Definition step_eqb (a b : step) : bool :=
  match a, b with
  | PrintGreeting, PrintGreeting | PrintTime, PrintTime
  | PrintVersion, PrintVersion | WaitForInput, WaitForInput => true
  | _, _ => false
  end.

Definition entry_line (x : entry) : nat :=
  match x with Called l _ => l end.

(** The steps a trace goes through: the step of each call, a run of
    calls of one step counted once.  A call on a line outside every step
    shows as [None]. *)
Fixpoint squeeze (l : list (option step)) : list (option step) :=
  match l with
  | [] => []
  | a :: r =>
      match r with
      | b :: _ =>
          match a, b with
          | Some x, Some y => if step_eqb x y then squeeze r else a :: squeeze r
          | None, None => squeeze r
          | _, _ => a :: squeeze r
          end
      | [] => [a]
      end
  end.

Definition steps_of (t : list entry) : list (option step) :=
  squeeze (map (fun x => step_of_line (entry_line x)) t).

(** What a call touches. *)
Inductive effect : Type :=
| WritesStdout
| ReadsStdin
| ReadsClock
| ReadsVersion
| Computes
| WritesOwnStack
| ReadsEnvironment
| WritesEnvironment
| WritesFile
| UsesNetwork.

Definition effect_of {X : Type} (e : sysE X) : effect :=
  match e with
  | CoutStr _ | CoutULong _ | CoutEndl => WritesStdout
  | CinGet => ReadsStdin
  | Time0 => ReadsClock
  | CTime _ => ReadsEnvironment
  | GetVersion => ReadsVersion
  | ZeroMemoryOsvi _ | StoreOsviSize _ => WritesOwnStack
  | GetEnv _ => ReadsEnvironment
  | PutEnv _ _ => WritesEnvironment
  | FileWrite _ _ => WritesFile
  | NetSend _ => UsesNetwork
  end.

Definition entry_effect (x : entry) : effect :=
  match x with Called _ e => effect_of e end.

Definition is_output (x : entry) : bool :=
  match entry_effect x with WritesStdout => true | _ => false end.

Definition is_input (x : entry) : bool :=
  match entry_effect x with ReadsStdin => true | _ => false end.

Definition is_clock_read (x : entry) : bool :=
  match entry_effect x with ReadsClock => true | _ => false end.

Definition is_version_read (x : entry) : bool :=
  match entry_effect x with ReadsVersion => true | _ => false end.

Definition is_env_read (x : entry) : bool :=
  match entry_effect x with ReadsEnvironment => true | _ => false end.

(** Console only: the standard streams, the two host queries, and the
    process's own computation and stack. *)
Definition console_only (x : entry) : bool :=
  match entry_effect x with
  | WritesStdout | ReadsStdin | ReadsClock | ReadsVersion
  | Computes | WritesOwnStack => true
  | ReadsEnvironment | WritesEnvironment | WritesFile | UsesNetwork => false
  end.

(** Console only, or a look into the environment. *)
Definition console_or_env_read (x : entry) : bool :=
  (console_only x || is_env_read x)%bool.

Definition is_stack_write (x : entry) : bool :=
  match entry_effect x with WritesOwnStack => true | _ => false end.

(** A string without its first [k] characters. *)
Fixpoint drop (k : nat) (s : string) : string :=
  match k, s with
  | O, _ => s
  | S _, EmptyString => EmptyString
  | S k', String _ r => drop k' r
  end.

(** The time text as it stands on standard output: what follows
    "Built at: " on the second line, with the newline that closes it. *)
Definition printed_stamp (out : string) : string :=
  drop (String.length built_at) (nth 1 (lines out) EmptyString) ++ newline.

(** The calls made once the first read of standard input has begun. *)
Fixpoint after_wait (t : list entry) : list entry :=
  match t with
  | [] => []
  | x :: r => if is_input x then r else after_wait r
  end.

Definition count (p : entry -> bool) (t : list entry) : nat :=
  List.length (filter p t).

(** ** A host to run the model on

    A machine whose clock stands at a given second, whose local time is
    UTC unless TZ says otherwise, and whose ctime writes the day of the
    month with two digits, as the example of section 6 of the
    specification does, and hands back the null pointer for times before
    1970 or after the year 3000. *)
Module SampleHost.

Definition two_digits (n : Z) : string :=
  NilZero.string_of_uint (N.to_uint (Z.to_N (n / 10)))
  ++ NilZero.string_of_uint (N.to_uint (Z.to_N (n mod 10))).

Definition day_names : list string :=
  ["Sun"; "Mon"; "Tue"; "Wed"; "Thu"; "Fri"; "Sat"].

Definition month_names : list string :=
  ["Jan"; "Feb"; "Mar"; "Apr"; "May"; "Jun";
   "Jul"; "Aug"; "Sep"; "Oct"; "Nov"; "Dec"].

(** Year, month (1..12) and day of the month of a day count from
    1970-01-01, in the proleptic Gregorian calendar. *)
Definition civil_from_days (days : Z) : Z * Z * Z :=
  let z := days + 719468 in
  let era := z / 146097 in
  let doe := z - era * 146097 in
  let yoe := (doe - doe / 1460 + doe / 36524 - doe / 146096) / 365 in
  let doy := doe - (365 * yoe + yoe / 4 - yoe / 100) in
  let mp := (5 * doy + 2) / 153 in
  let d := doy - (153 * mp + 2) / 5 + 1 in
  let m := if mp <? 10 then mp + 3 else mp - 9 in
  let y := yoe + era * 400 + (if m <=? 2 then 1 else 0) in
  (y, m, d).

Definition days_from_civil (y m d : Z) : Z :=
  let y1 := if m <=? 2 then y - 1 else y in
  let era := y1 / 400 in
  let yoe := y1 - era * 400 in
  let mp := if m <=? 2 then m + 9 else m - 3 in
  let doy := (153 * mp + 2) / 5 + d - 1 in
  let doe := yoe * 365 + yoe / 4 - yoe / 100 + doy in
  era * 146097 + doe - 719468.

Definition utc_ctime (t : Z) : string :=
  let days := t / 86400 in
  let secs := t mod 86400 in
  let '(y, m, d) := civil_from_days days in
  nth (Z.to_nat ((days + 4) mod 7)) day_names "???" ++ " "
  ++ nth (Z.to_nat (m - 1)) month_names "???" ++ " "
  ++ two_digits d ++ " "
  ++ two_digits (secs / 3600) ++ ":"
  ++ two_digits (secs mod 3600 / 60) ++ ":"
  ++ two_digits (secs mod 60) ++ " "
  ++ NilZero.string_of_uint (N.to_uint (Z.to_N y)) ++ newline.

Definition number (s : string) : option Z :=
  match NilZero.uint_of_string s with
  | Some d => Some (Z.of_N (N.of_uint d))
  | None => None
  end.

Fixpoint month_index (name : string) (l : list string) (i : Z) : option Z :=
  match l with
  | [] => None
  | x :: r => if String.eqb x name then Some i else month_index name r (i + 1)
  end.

■ **Task instructions**: Look above for the line containing "(** A string" and the line containing "match t with". Transcribe both, with the lines between them, exactly.

■ **Response to this exercise**:
(** A string without its first [k] characters. *)
Fixpoint drop (k : nat) (s : string) : string :=
  match k, s with
  | O, _ => s
  | S _, EmptyString => EmptyString
  | S k', String _ r => drop k' r
  end.

(** The time text as it stands on standard output: what follows
    "Built at: " on the second line, with the newline that closes it. *)
Definition printed_stamp (out : string) : string :=
  drop (String.length built_at) (nth 1 (lines out) EmptyString) ++ newline.

(** The calls made once the first read of standard input has begun. *)
Fixpoint after_wait (t : list entry) : list entry :=
  match t with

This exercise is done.